[Exercise] Nothing but the lines from the one containing "destruct (fsAttestationUpdate_spec _" through the final line of the data should be repeated, and each must be exact.
______
Lemma readable_reads {A} s pk (k : _ → outcome A) :
  readable s pk → ∃ o, readsAs s pk o ∧ withProtection s pk k = k o.
Proof.
  intros [o Ho]. exists o. unfold withProtection. rewrite Ho. split; [|done].
  unfold validatorSlashingProtection in Ho. destruct (slashingProtectionDir s !! pk) as [f|] eqn:E.
  - destruct (Unmarshal f) as [w|] eqn:Ew; [|done]. injection Ho as <-. by exists f.
  - by injection Ho as <-.
Qed.

Lemma fs_attestation_progress c att pk root meanwhile :
  FSHolds c → readable (fsDir c) pk → validAttestation att root →
  (∀ r, fsAsked (fsCalls c) r → ARPubKey r = pk → ARSource r ≤ SourceEpoch att ∧ ARTarget r < TargetEpoch att) →
  (fsSlashableAttestationCheck meanwhile Written (fsDir c) att pk root).2 = Ret tt.
Proof.
  intros Hh Hre Hv Hnew. unfold fsSlashableAttestationCheck, fsSaveAttestationForPubKey.
  destruct (readable_reads _ _ (λ v, fsAttestationUpdate v att) Hre) as (o & Ho & ->).
  destruct o as [w|]; cbn [fsAttestationUpdate]; [|done]. destruct Ho as (f & Hf & Hw).
  destruct (fsh_files _ Hh _ _ _ Hf Hw) as (F1 & F2 & _).
  destruct (Z.ltb_spec (SourceEpoch att) (LastSignedAttestationSourceEpoch w)).
  { exfalso. destruct F1 as [E|(r & Hr & Hpk & E)]; [destruct Hv as [[? ?] _]; lia|]. destruct (Hnew r Hr Hpk). lia. }
  destruct (LastSignedAttestationTargetEpoch w) as [t|] eqn:Et; [|done].
  destruct (Z.leb_spec (TargetEpoch att) t); [|done].
  destruct (F2 t eq_refl) as (r & Hr & Hpk & E). destruct (Hnew r Hr Hpk). lia.
Qed.

Lemma fs_proposal_progress c pk slot root meanwhile :
  FSHolds c → readable (fsDir c) pk → (∀ p, fsAskedBlock (fsCalls c) p → p.1 = pk → PSlot p.2 < slot) →
  (fsSlashableProposalCheck meanwhile Written (fsDir c) pk slot root).2 = Ret tt.
Proof.
  intros Hh Hre Hnew. unfold fsSlashableProposalCheck, fsSaveProposalHistoryForSlot.
  destruct (readable_reads _ _ (λ v, fsProposalUpdate v slot) Hre) as (o & Ho & ->).
  destruct o as [w|]; cbn [fsProposalUpdate]; [|done]. destruct Ho as (f & Hf & Hw).
  destruct (fsh_files _ Hh _ _ _ Hf Hw) as (_ & _ & F3).
  destruct (LatestSignedBlockSlot w) as [l|] eqn:El; [|done]. destruct (Z.leb_spec slot l); [|done].
  destruct (F3 l eq_refl) as (p & Hp & Hpk & E). specialize (Hnew p Hp Hpk). lia.
Qed.

(** ** Checks that pass *)

(** A check that is answered without an error is a read, what happens meanwhile, and a
    write after which the message is published. *)
Lemma fsSlashableAttestationCheck_steps meanwhile io i c r s' :
  fsCalls c !! i = None → RecordValid r → fsAttesterLockFree (fsCalls c) (ARPubKey r) → fsInTime c (FsRead (ARPubKey r)) →
  fsSlashableAttestationCheck meanwhile io (fsDir c) (recordAtt r) (ARPubKey r) (ARSigningRoot r) = (s', Ret tt) →
  ∃ v, inTimeStep c (mkFSClient (fsDir c) (<[i := AttWriting r v]> (fsCalls c))) ∧
    ∀ calls, calls !! i = Some (AttWriting r v) →
      inTimeStep (mkFSClient (meanwhile (fsDir c)) calls) (mkFSClient s' (<[i := AttDone r None]> calls)).
Proof.
  destruct c as [s calls0]. cbn [fsDir fsCalls]. intros Hi Hv Hlock Ht. unfold fsSlashableAttestationCheck, fsSaveAttestationForPubKey.
  destruct (withProtection s _ _) as [v| | |] eqn:Ew; [|done..]. intros Hres. exists v. split.
  - exists (FsRead (ARPubKey r)). split; [|done]. apply fs_attest; [done..|]. by rewrite Ew.
  - intros calls Hc. destruct io; [|done..]. injection Hres as <-. exists (FsWrite i Written). split; [|done].
    by apply (fs_write _ _ _ _ (AttWriting r v) v Written (Ret tt)).
Qed.

Lemma fsSlashableProposalCheck_steps meanwhile io i c p s' :
  fsCalls c !! i = None → validProposal (PSlot p.2) (PSigningRoot p.2) → fsProposerLockFree (fsCalls c) → fsInTime c (FsRead p.1) →
  fsSlashableProposalCheck meanwhile io (fsDir c) p.1 (PSlot p.2) (PSigningRoot p.2) = (s', Ret tt) →
  ∃ v, inTimeStep c (mkFSClient (fsDir c) (<[i := BlockWriting p v]> (fsCalls c))) ∧
    ∀ calls, calls !! i = Some (BlockWriting p v) →
      inTimeStep (mkFSClient (meanwhile (fsDir c)) calls) (mkFSClient s' (<[i := BlockDone p None]> calls)).
Proof.
  destruct c as [s calls0]. cbn [fsDir fsCalls]. intros Hi Hv Hlock Ht. unfold fsSlashableProposalCheck, fsSaveProposalHistoryForSlot.
  destruct (withProtection s _ _) as [v| | |] eqn:Ew; [|done..]. intros Hres. exists v. split.
  - exists (FsRead p.1). split; [|done]. apply fs_propose; [done..|]. by rewrite Ew.
  - intros calls Hc. destruct io; [|done..]. injection Hres as <-. exists (FsWrite i Written). split; [|done].
    by apply (fs_write _ _ _ _ (BlockWriting p v) v Written (Ret tt)).
Qed.

Lemma fsSlashableAttestationCheck_pass meanwhile io s att pk root :
  FSTyped s → (fsSlashableAttestationCheck meanwhile io s att pk root).2 = Ret tt →
  ∀ v, vspOf s pk = Some v → LastSignedAttestationSourceEpoch v ≤ SourceEpoch att ∧
    ∀ t, LastSignedAttestationTargetEpoch v = Some t → t < TargetEpoch att.
Proof.
  intros Hs. unfold fsSlashableAttestationCheck, fsSaveAttestationForPubKey. rewrite withProtection_view by done.
  destruct (fsAttestationUpdate (vspOf s pk) att) as [v'| | |] eqn:Eu; [|done..]. intros _ v Hv.
  destruct (fsAttestationUpdate_spec _ _ _ Eu) as (-> & Hra & Hlt). destruct (Hra v Hv) as (H1 & _). split; [done|].
  intros t Ht. by eapply Hlt.
Qed.

Lemma fsSlashableProposalCheck_pass meanwhile io s pk slot root :
  FSTyped s → (fsSlashableProposalCheck meanwhile io s pk slot root).2 = Ret tt →
  ∀ l, vspOf s pk ≫= LatestSignedBlockSlot = Some l → l < slot.
Proof.
  intros Hs. unfold fsSlashableProposalCheck, fsSaveProposalHistoryForSlot. rewrite withProtection_view by done.
  destruct (fsProposalUpdate (vspOf s pk) slot) as [v'| | |] eqn:Eu; [|done..]. intros _.
  by destruct (fsProposalUpdate_spec _ _ _ Eu) as (-> & _ & Hlt).
Qed.
End laws.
______
[Solution]
  destruct (fsAttestationUpdate_spec _ _ _ Eu) as (-> & Hra & Hlt). destruct (Hra v Hv) as (H1 & _). split; [done|].
  intros t Ht. by eapply Hlt.
Qed.

Lemma fsSlashableProposalCheck_pass meanwhile io s pk slot root :
  FSTyped s → (fsSlashableProposalCheck meanwhile io s pk slot root).2 = Ret tt →
  ∀ l, vspOf s pk ≫= LatestSignedBlockSlot = Some l → l < slot.
Proof.
  intros Hs. unfold fsSlashableProposalCheck, fsSaveProposalHistoryForSlot. rewrite withProtection_view by done.
  destruct (fsProposalUpdate (vspOf s pk) slot) as [v'| | |] eqn:Eu; [|done..]. intros _.
  by destruct (fsProposalUpdate_spec _ _ _ Eu) as (-> & _ & Hlt).
Qed.
End laws.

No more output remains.